Thursday, 26 February 2009

What have the Finns ever done for us?

There is a famous scene in Monty Python’s Life of Brian in which the leader of an anti-Roman faction asks the question, ‘What have the Romans ever done for us?’ The answer, of course, turns out to be quite a lot: sanitation, the aqueducts, education, the roads, wine …

The influence of Roman culture on the English lexicon is similarly pervasive. Every page of the dictionary teems with words that have their origins in the Latin language. Yet English has also taken in words from some more improbable sources, and I propose to consider the influence of a less heralded culture in this blog. What have the Finnish ever done for us?

The chief contribution of the Finns to our language has to be the word sauna, the type of steam bath that originated in Finland and spread all over the world, a much more successful export, it has to be said, than either the kantele (a type of zither) or the pulka (a Laplander’s boat-shaped sledge), the two other Finnish objects that appear in The Chambers Dictionary.

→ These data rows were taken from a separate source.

(* ===== verification/Executor.v ===== *)
(** * Executors

    [include/inference_scheduler/executor.hpp] and [src/cpu_executor.cpp]: the
    work handed to an executor, the interface [Executor] with what its callers
    rely on, and the CPU executor. *)

From S2P Require Import Prelude Enums Ids Float64 Types State.
Open Scope Z_scope.

Record WorkRequest := mkWorkRequest {
  wq_request_id : Z;
  wq_attempt_id : Z;
  wq_generation : Z;
  wq_phase : RequestPhase;
  wq_model : Z;
  wq_revision : Z;
  wq_adapter : Z;
  wq_tokens : TokenEstimate;
  wq_cost_units : Z;
  wq_payload : string;
  wq_batch_index : Z;
  wq_cancel_requested : bool
}.

Definition default_work_request : WorkRequest := {|
  wq_request_id := invalid_id;
  wq_attempt_id := invalid_id;
  wq_generation := invalid_id;
  wq_phase := RP_Prefill;
  wq_model := invalid_id;
  wq_revision := invalid_id;
  wq_adapter := invalid_id;
  wq_tokens := default_tokens;
  wq_cost_units := 1;
  wq_payload := EmptyString;
  wq_batch_index := 0;
  wq_cancel_requested := false
|}.

#[export] Instance WorkRequest_eta : Eta WorkRequest :=
  fun r => mkWorkRequest (wq_request_id r) (wq_attempt_id r) (wq_generation r) (wq_phase r) (wq_model r)
    (wq_revision r) (wq_adapter r) (wq_tokens r) (wq_cost_units r) (wq_payload r) (wq_batch_index r)
    (wq_cancel_requested r).
#[export] Instance upd_wq_request_id : Update wq_request_id. Proof. derive_update. Defined.
#[export] Instance upd_wq_attempt_id : Update wq_attempt_id. Proof. derive_update. Defined.
#[export] Instance upd_wq_generation : Update wq_generation. Proof. derive_update. Defined.
#[export] Instance upd_wq_phase : Update wq_phase. Proof. derive_update. Defined.
#[export] Instance upd_wq_model : Update wq_model. Proof. derive_update. Defined.
#[export] Instance upd_wq_revision : Update wq_revision. Proof. derive_update. Defined.
#[export] Instance upd_wq_adapter : Update wq_adapter. Proof. derive_update. Defined.
#[export] Instance upd_wq_tokens : Update wq_tokens. Proof. derive_update. Defined.
#[export] Instance upd_wq_cost_units : Update wq_cost_units. Proof. derive_update. Defined.
#[export] Instance upd_wq_payload : Update wq_payload. Proof. derive_update. Defined.
#[export] Instance upd_wq_batch_index : Update wq_batch_index. Proof. derive_update. Defined.
#[export] Instance upd_wq_cancel_requested : Update wq_cancel_requested. Proof. derive_update. Defined.

Record WorkResult := mkWorkResult {
  wres_request_id : Z;
  wres_attempt_id : Z;
  wres_generation : Z;
  wres_status : CompletionStatus;
  wres_failure_class : FailureClass;
  wres_output_tokens_produced : Z;
  wres_work_units : Z;
  wres_duration_us : Z;
  wres_error_message : string
}.

#[export] Instance WorkResult_eta : Eta WorkResult :=
  fun r => mkWorkResult (wres_request_id r) (wres_attempt_id r) (wres_generation r) (wres_status r)
    (wres_failure_class r) (wres_output_tokens_produced r) (wres_work_units r) (wres_duration_us r)
    (wres_error_message r).
#[export] Instance upd_wres_request_id : Update wres_request_id. Proof. derive_update. Defined.
#[export] Instance upd_wres_attempt_id : Update wres_attempt_id. Proof. derive_update. Defined.
#[export] Instance upd_wres_generation : Update wres_generation. Proof. derive_update. Defined.
#[export] Instance upd_wres_status : Update wres_status. Proof. derive_update. Defined.
#[export] Instance upd_wres_failure_class : Update wres_failure_class. Proof. derive_update. Defined.
#[export] Instance upd_wres_output_tokens_produced : Update wres_output_tokens_produced. Proof. derive_update. Defined.
#[export] Instance upd_wres_work_units : Update wres_work_units. Proof. derive_update. Defined.
#[export] Instance upd_wres_duration_us : Update wres_duration_us. Proof. derive_update. Defined.
#[export] Instance upd_wres_error_message : Update wres_error_message. Proof. derive_update. Defined.

Definition default_work_result : WorkResult := {|
  wres_request_id := invalid_id;
  wres_attempt_id := invalid_id;
  wres_generation := invalid_id;
  wres_status := CS_Succeeded;
  wres_failure_class := FC_Internal;
  wres_output_tokens_produced := 0;
  wres_work_units := 0;
  wres_duration_us := 0;
  wres_error_message := EmptyString
|}.

(** What names an attempt. *)
Definition work_key (w : WorkRequest) : Z * Z * Z := (wq_request_id w, wq_attempt_id w, wq_generation w).
Definition result_key (r : WorkResult) : Z * Z * Z := (wres_request_id r, wres_attempt_id r, wres_generation r).

(** ** The interface

    [E] is the executor's own state.  A lawful executor answers each request of
    the batch, in order, under the identifiers it was given. *)
Class Executor (E : Type) := {
  ex_name : E -> string;
  ex_run : list WorkRequest -> ST E (list WorkResult)
}.

Class LawfulExecutor (E : Type) `{!Executor E} : Prop :=
  ex_answers batch e : result_key <$> result (ex_run batch) e = work_key <$> batch.

(** ** The CPU executor *)

Record CpuExecutor := mkCpuExecutor { cpu_units_per_cost : Z; cpu_max_units : Z }.

Definition default_cpu_executor : CpuExecutor := mkCpuExecutor 2000 400000.

(** The number of iterations of the inner loop. *)
Definition cpu_work (e : CpuExecutor) (cost_units : Z) : Z :=
  let work := i64 (cost_units * cpu_units_per_cost e) in
  let work := if cpu_max_units e <? work then cpu_max_units e else work in
  if work <? 0 then 0 else work.

(** The inner loop, on its counter and accumulator. *)
Definition cpu_iteration (p : Z * Z) : Z * Z := (p.1 + 1, u64 (p.2 + Z.land p.1 0xFF)).
Definition cpu_acc (work : Z) : Z := (Z.iter work cpu_iteration (0, 0)).2.

Definition cpu_one (e : CpuExecutor) (w : WorkRequest) : WorkResult :=
  let r := default_work_result
    <| wres_request_id := wq_request_id w |> <| wres_attempt_id := wq_attempt_id w |>
    <| wres_generation := wq_generation w |>
    <| wres_output_tokens_produced := te_output (wq_tokens w) |>
    <| wres_work_units := wq_cost_units w |>
    <| wres_duration_us := Z.land (cpu_acc (cpu_work e (wq_cost_units w))) 0xFFFF |> in
  if wq_cancel_requested w
  then r <| wres_status := CS_Cancelled |> <| wres_failure_class := FC_Cancellation |>
         <| wres_error_message := "cancelled before execution" |>
  else r <| wres_status := CS_Succeeded |>.

Definition cpu_run (batch : list WorkRequest) : ST CpuExecutor (list WorkResult) :=
  fun e => (cpu_one e <$> batch, e).

#[export] Instance cpu_executor : Executor CpuExecutor := {|
  ex_name _ := "cpu"%string;
  ex_run := cpu_run
|}.

#[export] Instance cpu_lawful : LawfulExecutor CpuExecutor.
Proof.
  intros batch e. unfold result. cbn [ex_run cpu_executor cpu_run fst].
  rewrite <- list_fmap_compose. apply list_fmap_ext. intros _ w _. unfold compose, cpu_one.
  by destruct (wq_cancel_requested w).
Qed.

(** ** The work done *)

(** The sum of the low bytes of [0 .. n-1], in closed form. *)
Definition low_byte_sum (n : Z) : Z := (n / 256) * 32640 + (n mod 256) * (n mod 256 - 1) / 2.

Lemma low_byte_sum_succ n : 0 <= n -> low_byte_sum (n + 1) = low_byte_sum n + Z.land n 0xFF.
Proof.
  intros Hn. unfold low_byte_sum. change 0xFF with (Z.ones 8). rewrite Z.land_ones by lia.
  change (2 ^ 8) with 256. pose proof (Z.mod_pos_bound n 256 ltac:(lia)) as Hm.
  rewrite (Z.div_mod n 256) at 1 2 3 by lia. set (q := n / 256) in *. set (r := n mod 256) in *.
  assert (forall k, 0 <= k < 256 -> (256 * q + k) / 256 = q /\ (256 * q + k) mod 256 = k) as Hqk.
  { intros k Hk. rewrite (Z.add_comm (256 * q)), (Z.mul_comm 256), Z.div_add, Z_mod_plus_full by lia.
    rewrite Z.div_small, Z.mod_small by lia. lia. }
  assert (r * (r - 1) / 2 + r = (r + 1) * r / 2) as Hr.
  { rewrite <- Z.div_add by lia. f_equal. lia. }
  destruct (decide (r = 255)) as [E|E].
  - rewrite E in *. replace (256 * q + 255 + 1) with (256 * (q + 1) + 0) by lia.
    rewrite (Z.add_comm (256 * (q + 1))), (Z.mul_comm 256), Z.div_add, Z_mod_plus_full by lia.
    change (0 / 256) with 0. change (0 mod 256) with 0.
    change (255 * (255 - 1) / 2) with 32385. change (0 * (0 - 1) / 2) with 0. lia.
  - replace (256 * q + r + 1) with (256 * q + (r + 1)) by lia.
    destruct (Hqk (r + 1) ltac:(lia)) as [-> ->]. replace (r + 1 - 1) with r by lia. lia.
Qed.

Lemma cpu_loop_spec n : 0 <= n -> Z.iter n cpu_iteration (0, 0) = (n, u64 (low_byte_sum n)).
Proof.
  intros Hn. revert n Hn. apply (natlike_ind (fun n => Z.iter n cpu_iteration (0, 0) = (n, u64 (low_byte_sum n)))); [done|].
  intros n Hn IH.
  assert (Z.iter (Z.succ n) cpu_iteration (0, 0) = cpu_iteration (Z.iter n cpu_iteration (0, 0))) as ->.
  { destruct n as [|p|p]; [done| |lia]. rewrite <- Pos2Z.inj_succ. apply Pos.iter_succ. }
  rewrite IH. unfold cpu_iteration. cbn [fst snd]. f_equal.
  rewrite <- Z.add_1_r, low_byte_sum_succ by done. unfold u64. by rewrite Zplus_mod_idemp_l.
Qed.

(** The CPU executor does what it reports: it answers every request of a
    batch in order under the same identifiers; the loop that stands for the
    work runs at most the configured maximum of iterations, and the duration
    is its accumulator's low 16 bits, here in closed form; a cancelled request
    is reported cancelled, any other as succeeded. *)
Theorem cpu_executor_is_correct (e : CpuExecutor) (batch : list WorkRequest) :
  0 <= cpu_max_units e ->
  let out := result (ex_run batch) e in
  result_key <$> out = work_key <$> batch /\
  forall i w, batch !! i = Some w -> exists r, out !! i = Some r /\
    0 <= cpu_work e (wq_cost_units w) <= cpu_max_units e /\
    wres_duration_us r = low_byte_sum (cpu_work e (wq_cost_units w)) mod 2 ^ 16 /\
    wres_status r = (if wq_cancel_requested w then CS_Cancelled else CS_Succeeded).
Proof.
  intros Hmax out. split; [apply cpu_lawful|]. intros i w Hw. exists (cpu_one e w).
  split; [unfold out, result; cbn [ex_run cpu_executor cpu_run fst]; by rewrite list_lookup_fmap, Hw|].
  assert (0 <= cpu_work e (wq_cost_units w) <= cpu_max_units e) as Hb.
  { unfold cpu_work. cbv zeta. set (x := i64 _). destruct (Z.ltb_spec (cpu_max_units e) x);
      [destruct (Z.ltb_spec (cpu_max_units e) 0)|destruct (Z.ltb_spec x 0)]; lia. }
  split; [done|]. assert (wres_duration_us (cpu_one e w) = Z.land (cpu_acc (cpu_work e (wq_cost_units w))) 0xFFFF) as ->
    by (unfold cpu_one; by destruct (wq_cancel_requested w)).
  split; [|unfold cpu_one; by destruct (wq_cancel_requested w)].
  unfold cpu_acc. rewrite cpu_loop_spec by lia. cbn [snd]. change 0xFFFF with (Z.ones 16).
  rewrite Z.land_ones by lia. unfold u64. change (2 ^ 64) with (2 ^ 16 * 2 ^ 48).
  rewrite Z.rem_mul_r by lia. by rewrite Z.mul_comm, Z_mod_plus_full, Z.mod_mod by lia.
Qed.

Lemma cpu_executor_is_correct_witness :
  wres_duration_us <$> (result (ex_run [default_work_request]) default_cpu_executor !! 0%nat)
    = Some (low_byte_sum 2000 mod 2 ^ 16).
Proof.
  destruct (cpu_executor_is_correct default_cpu_executor [default_work_request]) as [_ H]; [simpl; lia|].
  destruct (H 0%nat default_work_request eq_refl) as (r & -> & _ & Hd & _). simpl. rewrite Hd.
  by vm_compute.
Defined.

However, two Finns have lent their names to respectable English words. The chemical element gadolinium and the mineral gadolinite are both named after the Finnish chemist Johan Gadolin, while the computer operating system Linux was named after its Finnish developer Linus Torvalds.

And then there is the political term Finlandization, defined as ‘a policy towards a superior power of accommodation rather than confrontation, as in the relations between Finland and the former Soviet Union’.

Add to this the fact that Finnish grammar is a somewhat singular affair which makes use of categories such as adessive, elative, essive and translative which are not found in other European languages and we start to see that you don’t have to have invaded the British Isles to have made a contribution to the melting pot that is English.